EXERCISE DIRECTIONS
Check every line of the data below for "Prop". Copy each one that has it.

*** DATA FOR REVIEW Section Begins ***

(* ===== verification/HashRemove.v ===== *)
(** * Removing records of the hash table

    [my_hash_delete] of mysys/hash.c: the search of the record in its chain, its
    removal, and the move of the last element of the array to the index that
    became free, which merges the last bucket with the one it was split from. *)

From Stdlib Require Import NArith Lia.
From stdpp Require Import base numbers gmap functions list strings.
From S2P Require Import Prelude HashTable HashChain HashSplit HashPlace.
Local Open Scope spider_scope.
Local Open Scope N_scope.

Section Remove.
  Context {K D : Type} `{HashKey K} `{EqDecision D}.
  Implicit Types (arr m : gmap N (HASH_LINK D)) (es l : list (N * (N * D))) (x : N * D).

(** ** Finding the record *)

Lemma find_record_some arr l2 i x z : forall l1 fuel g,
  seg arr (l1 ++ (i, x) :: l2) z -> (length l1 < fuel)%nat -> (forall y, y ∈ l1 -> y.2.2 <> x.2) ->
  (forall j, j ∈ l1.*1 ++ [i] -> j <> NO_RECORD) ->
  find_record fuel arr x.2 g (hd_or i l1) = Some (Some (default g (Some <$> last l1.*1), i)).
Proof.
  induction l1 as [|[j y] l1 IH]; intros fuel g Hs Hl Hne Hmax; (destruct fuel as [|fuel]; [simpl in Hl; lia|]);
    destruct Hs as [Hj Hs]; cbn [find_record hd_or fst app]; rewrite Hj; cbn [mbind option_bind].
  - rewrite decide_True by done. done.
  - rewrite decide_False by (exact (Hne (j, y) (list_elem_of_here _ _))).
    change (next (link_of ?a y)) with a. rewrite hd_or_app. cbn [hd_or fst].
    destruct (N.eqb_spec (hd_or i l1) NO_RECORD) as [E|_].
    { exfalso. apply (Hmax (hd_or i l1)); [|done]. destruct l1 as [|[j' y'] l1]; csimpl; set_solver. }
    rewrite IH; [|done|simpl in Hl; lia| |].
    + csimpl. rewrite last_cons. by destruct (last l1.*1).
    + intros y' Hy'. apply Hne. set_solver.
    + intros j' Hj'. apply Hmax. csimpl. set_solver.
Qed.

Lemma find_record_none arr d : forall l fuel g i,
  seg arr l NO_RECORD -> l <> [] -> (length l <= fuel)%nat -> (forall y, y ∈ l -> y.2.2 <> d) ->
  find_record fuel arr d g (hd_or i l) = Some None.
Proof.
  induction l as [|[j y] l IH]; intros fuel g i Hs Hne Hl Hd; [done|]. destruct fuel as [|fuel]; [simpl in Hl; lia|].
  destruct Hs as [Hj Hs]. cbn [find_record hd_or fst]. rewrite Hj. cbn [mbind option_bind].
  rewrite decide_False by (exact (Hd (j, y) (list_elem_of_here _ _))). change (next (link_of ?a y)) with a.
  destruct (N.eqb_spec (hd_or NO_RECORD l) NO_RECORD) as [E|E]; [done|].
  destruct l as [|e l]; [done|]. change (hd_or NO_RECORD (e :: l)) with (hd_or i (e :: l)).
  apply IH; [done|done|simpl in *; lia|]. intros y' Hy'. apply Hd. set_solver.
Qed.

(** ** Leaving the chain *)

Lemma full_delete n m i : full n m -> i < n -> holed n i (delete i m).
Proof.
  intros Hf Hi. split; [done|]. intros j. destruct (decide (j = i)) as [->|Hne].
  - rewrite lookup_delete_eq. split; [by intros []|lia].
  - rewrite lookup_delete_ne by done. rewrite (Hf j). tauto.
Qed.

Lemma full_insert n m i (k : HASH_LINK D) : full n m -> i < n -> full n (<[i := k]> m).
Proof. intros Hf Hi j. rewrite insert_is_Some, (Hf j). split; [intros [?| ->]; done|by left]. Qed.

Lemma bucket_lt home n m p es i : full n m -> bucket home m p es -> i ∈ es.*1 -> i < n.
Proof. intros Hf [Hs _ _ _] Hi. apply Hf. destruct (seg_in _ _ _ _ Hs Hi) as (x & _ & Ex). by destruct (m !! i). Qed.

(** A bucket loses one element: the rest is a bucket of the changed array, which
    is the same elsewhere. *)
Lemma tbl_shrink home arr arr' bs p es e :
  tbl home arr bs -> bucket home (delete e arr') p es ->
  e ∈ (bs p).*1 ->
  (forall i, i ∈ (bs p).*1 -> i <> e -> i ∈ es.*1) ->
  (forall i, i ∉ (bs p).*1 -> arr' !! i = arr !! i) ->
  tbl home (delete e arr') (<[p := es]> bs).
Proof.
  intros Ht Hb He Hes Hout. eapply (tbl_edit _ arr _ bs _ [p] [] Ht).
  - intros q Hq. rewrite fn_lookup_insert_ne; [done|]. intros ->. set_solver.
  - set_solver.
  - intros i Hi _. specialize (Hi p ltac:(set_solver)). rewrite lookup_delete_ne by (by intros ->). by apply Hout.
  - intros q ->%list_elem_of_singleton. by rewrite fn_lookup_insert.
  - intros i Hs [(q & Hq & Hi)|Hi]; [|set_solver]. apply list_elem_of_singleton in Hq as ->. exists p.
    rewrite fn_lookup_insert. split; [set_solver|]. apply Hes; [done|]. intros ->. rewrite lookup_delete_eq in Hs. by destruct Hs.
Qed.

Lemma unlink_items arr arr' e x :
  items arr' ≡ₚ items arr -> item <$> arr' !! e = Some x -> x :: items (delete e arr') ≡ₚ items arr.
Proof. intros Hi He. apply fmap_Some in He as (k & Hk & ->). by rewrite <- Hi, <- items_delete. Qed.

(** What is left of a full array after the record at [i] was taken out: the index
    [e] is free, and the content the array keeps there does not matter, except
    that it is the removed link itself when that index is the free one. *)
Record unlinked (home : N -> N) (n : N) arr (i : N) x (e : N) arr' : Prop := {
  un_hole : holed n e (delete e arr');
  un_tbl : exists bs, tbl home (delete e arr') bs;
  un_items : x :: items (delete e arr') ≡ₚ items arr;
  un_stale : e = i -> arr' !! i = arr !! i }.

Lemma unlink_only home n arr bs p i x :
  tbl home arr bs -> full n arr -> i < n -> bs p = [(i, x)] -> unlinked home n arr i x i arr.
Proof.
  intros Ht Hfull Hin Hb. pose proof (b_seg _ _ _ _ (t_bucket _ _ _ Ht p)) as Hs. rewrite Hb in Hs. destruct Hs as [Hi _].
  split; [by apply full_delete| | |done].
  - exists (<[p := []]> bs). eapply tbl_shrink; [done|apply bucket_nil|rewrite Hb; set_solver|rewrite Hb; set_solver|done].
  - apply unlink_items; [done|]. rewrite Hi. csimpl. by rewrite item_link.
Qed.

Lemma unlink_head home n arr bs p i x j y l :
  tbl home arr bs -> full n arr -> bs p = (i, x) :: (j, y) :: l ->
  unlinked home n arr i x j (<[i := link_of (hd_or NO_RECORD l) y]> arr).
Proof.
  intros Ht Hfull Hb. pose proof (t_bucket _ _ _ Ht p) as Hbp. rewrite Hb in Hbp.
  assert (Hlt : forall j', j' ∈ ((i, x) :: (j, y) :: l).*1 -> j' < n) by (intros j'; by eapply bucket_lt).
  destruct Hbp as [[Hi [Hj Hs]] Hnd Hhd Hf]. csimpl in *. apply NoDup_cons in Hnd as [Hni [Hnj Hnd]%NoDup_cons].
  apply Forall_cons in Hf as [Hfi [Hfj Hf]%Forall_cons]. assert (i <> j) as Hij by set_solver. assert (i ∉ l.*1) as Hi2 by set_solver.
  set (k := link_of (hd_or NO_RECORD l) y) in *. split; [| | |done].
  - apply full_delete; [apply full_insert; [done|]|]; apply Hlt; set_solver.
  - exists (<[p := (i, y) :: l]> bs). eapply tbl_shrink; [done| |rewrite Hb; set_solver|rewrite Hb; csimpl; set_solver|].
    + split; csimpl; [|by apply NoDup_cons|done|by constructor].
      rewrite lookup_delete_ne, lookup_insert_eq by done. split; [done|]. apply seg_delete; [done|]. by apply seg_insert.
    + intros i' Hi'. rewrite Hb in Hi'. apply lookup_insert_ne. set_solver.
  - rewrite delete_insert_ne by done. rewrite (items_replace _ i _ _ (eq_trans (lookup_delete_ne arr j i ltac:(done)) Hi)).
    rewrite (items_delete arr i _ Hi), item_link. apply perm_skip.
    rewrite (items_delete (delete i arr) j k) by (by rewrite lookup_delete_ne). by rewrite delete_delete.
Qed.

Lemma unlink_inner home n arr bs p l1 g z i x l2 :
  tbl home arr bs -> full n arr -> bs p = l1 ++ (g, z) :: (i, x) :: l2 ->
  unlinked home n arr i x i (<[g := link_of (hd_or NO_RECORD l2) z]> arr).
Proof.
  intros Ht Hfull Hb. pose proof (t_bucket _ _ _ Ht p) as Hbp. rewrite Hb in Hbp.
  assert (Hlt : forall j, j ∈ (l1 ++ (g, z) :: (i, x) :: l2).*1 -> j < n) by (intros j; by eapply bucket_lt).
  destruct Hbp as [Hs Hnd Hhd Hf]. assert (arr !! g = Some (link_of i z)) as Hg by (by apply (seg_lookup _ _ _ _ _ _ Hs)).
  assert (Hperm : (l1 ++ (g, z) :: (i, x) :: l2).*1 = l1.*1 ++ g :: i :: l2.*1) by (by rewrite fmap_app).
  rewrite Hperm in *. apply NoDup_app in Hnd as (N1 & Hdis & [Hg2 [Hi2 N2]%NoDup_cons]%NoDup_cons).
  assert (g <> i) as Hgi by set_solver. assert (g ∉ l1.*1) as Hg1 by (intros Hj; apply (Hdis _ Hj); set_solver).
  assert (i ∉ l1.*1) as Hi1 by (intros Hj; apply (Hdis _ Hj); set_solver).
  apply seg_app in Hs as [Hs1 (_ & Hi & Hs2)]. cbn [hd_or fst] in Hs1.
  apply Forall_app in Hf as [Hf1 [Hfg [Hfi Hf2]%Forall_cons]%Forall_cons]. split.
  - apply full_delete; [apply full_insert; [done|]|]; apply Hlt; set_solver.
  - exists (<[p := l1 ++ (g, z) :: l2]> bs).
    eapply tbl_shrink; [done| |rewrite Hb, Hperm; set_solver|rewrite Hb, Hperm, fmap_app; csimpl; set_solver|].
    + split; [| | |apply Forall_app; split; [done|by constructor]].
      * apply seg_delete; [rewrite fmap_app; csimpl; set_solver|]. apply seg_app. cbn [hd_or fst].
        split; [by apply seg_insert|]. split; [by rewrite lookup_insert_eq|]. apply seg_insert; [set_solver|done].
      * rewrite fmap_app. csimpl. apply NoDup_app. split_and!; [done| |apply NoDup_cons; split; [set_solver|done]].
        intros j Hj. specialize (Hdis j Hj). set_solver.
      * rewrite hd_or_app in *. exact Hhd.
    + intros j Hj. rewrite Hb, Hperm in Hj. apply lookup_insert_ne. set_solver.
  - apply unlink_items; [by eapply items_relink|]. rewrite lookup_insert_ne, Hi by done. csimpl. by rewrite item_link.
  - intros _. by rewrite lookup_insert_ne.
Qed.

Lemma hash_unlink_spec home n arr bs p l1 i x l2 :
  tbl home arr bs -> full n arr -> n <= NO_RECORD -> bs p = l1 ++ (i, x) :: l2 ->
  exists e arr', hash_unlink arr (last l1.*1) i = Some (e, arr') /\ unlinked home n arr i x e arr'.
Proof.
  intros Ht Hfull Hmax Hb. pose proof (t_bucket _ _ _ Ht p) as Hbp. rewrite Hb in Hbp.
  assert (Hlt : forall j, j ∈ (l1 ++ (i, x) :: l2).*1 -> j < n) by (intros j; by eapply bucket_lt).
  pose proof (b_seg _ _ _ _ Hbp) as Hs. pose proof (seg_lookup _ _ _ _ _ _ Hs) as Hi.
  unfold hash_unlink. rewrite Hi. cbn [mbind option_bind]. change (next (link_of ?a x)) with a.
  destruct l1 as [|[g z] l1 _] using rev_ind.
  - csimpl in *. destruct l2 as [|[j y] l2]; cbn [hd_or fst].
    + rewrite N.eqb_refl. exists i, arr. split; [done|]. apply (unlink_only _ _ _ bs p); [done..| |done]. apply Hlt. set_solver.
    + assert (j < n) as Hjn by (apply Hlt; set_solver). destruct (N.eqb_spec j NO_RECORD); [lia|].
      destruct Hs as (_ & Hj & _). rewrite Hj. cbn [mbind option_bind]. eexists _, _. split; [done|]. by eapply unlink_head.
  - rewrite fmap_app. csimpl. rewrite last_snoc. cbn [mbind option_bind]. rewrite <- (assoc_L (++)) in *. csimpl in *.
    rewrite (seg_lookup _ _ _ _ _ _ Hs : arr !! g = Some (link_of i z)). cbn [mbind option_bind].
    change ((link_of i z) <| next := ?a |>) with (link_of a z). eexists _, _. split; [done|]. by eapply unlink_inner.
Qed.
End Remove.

*** DATA FOR REVIEW Section Ends ***
*** DATA FOR REVIEW Section Begins ***

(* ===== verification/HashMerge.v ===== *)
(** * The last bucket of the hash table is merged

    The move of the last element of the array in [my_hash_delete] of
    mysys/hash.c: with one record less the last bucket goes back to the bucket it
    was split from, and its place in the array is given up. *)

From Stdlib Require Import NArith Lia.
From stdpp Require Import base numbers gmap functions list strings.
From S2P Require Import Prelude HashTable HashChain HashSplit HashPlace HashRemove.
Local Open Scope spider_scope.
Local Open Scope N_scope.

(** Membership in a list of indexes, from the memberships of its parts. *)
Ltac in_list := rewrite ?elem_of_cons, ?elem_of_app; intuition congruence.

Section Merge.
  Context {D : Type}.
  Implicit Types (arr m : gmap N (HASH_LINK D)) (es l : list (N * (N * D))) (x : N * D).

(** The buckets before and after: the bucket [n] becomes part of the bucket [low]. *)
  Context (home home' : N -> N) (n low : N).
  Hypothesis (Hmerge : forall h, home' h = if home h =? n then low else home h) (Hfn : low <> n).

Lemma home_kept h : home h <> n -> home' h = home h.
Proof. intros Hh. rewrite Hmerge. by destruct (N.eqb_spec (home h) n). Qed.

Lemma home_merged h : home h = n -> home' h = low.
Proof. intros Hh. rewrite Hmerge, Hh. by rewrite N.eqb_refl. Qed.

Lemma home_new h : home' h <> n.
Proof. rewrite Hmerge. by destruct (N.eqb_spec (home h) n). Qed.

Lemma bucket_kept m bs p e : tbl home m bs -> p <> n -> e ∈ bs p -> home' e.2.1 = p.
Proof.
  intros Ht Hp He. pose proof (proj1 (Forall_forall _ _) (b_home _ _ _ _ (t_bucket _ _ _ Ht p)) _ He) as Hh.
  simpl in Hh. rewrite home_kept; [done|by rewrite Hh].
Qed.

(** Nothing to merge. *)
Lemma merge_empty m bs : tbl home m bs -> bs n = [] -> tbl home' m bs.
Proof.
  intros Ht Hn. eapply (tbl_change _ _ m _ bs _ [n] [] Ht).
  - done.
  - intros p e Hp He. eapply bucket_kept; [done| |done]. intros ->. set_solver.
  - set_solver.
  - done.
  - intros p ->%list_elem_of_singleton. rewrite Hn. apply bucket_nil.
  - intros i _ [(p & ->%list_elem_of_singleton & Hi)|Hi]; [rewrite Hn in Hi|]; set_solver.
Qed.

*** DATA FOR REVIEW Section Ends ***
*** DATA FOR REVIEW Section Begins ***

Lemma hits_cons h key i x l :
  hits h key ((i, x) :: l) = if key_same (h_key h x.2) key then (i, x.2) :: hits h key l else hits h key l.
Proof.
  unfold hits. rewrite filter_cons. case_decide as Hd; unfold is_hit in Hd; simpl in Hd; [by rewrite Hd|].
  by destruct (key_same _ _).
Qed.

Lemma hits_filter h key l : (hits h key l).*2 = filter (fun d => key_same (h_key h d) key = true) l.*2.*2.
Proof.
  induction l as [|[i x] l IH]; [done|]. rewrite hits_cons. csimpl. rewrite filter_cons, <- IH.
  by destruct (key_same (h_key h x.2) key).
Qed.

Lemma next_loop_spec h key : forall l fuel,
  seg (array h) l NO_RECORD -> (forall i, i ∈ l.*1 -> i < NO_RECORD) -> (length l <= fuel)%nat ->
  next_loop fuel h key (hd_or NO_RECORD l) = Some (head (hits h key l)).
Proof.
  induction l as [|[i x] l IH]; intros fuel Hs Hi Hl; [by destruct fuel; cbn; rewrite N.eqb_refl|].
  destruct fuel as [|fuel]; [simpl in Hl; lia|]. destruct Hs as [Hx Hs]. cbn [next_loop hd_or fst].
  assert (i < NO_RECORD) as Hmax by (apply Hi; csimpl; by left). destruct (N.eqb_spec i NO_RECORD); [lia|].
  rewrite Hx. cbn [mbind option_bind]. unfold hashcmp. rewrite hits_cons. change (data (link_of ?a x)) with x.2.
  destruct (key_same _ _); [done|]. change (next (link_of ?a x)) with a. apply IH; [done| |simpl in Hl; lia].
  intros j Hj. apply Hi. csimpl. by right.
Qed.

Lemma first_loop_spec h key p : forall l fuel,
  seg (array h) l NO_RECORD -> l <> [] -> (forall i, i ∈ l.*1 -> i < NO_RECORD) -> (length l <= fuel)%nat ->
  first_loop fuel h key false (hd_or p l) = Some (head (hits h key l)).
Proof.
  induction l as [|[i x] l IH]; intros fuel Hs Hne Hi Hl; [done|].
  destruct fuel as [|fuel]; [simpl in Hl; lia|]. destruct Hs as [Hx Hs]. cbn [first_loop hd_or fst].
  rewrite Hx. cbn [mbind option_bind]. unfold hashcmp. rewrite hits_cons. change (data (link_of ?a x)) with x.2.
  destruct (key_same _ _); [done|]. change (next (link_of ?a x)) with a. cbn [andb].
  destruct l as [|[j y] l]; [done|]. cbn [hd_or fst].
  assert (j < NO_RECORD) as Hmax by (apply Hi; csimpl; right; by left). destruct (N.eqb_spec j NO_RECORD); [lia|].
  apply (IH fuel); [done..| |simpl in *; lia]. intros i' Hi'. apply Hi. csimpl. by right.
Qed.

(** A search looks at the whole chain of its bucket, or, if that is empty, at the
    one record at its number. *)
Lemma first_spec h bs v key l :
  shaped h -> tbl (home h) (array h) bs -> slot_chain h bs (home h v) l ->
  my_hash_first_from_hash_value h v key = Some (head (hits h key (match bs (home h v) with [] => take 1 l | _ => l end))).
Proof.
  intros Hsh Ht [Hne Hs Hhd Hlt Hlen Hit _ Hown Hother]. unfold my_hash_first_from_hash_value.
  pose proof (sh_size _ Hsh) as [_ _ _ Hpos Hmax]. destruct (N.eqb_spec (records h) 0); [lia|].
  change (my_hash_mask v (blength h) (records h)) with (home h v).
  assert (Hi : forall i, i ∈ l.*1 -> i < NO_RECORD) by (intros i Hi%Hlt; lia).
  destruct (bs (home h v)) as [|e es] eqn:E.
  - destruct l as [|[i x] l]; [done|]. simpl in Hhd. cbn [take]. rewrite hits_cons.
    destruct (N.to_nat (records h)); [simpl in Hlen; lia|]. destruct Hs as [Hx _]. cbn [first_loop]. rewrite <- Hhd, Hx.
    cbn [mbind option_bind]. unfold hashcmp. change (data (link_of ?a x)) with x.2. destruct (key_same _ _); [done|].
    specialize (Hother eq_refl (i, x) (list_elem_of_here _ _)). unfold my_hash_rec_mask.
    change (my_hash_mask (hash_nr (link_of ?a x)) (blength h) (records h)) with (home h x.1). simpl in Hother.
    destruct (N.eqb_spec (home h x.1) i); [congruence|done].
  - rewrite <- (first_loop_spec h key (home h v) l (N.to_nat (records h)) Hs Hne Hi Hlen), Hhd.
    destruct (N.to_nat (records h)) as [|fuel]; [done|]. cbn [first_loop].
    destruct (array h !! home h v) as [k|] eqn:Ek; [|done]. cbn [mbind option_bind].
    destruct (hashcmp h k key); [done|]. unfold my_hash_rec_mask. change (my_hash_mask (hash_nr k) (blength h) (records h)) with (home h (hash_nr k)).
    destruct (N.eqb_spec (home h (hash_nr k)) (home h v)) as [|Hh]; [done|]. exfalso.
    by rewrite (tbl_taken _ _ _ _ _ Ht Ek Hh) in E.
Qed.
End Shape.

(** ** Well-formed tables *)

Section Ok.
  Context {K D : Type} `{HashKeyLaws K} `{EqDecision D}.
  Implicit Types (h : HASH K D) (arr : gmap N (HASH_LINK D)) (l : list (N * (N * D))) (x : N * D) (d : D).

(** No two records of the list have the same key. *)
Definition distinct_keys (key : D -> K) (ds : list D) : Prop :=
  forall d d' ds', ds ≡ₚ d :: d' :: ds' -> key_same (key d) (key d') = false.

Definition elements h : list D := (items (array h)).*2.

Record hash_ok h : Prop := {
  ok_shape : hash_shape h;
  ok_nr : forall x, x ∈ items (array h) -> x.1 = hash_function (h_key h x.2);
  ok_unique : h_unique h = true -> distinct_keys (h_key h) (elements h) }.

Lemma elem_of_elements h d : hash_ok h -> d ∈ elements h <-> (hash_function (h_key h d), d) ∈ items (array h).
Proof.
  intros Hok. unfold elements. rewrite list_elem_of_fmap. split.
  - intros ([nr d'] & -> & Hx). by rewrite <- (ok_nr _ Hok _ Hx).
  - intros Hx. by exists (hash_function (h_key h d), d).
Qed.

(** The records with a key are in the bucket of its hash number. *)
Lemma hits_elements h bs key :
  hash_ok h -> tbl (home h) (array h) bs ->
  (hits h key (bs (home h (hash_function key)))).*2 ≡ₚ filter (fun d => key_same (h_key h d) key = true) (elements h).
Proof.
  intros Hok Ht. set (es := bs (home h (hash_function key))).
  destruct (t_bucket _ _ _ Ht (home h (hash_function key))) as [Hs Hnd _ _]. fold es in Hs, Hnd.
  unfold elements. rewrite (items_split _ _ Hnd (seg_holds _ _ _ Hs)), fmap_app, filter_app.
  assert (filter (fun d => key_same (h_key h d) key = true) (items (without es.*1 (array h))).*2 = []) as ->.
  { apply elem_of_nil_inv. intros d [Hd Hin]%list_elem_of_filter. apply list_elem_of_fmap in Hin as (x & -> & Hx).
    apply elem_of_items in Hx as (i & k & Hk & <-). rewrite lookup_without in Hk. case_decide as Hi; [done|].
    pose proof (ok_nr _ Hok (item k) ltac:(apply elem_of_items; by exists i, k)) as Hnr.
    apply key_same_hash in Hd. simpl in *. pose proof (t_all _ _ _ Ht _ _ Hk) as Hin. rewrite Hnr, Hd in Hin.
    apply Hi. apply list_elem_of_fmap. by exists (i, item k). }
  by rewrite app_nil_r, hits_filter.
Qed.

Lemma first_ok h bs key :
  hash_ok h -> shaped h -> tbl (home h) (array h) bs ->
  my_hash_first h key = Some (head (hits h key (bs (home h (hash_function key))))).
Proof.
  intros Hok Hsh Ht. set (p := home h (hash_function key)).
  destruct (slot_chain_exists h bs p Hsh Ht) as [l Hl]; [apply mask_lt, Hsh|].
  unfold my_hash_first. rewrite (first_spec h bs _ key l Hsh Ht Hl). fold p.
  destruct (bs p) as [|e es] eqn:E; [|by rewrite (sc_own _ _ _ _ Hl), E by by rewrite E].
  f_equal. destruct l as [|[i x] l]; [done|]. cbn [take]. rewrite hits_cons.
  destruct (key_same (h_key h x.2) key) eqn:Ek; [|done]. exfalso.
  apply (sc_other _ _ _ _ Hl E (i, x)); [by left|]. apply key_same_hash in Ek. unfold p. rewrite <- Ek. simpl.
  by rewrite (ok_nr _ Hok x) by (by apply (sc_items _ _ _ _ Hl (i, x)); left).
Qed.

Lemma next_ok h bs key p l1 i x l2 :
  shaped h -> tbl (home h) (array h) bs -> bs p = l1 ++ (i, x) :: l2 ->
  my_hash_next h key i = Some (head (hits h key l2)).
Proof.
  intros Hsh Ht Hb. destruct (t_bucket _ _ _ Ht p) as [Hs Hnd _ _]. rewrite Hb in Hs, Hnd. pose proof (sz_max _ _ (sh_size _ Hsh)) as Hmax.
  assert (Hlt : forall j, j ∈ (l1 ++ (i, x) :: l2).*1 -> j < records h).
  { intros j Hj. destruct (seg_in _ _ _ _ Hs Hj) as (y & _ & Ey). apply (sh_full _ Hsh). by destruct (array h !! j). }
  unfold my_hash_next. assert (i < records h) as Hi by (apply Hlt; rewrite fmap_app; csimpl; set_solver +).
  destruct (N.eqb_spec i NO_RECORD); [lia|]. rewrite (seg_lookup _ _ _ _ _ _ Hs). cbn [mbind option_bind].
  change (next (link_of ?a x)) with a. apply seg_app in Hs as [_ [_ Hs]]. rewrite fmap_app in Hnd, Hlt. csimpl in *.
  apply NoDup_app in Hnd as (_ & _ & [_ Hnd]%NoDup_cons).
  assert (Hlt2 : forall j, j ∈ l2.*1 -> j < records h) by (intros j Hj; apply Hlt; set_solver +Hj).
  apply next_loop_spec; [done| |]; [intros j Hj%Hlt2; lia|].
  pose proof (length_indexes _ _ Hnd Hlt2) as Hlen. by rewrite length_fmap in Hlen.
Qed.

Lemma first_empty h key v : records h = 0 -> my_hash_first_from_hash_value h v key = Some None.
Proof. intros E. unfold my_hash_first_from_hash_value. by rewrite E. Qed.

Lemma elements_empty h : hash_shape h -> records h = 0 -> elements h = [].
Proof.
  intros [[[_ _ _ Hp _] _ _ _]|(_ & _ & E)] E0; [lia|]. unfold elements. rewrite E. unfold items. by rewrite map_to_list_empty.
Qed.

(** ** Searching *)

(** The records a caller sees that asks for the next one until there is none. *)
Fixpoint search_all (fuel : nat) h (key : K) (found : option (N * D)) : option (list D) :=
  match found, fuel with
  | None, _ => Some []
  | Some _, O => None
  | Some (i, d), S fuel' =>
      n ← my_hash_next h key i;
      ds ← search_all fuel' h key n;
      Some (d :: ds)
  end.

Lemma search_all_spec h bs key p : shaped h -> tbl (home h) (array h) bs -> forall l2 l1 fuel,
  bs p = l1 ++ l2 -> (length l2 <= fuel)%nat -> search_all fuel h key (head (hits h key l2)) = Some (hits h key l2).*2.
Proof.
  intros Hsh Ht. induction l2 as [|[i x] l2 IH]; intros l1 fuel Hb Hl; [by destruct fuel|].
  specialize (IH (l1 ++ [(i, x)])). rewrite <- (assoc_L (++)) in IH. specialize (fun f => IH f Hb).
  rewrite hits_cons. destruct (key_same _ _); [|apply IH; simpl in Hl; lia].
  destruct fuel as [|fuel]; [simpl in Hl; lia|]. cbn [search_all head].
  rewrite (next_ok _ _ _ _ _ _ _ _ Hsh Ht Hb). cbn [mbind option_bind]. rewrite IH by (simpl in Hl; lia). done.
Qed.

*** DATA FOR REVIEW Section Ends ***

RESPONSE TO THE EXERCISE
Record unlinked (home : N -> N) (n : N) arr (i : N) x (e : N) arr' : Prop := {
Definition distinct_keys (key : D -> K) (ds : list D) : Prop :=
Record hash_ok h : Prop := {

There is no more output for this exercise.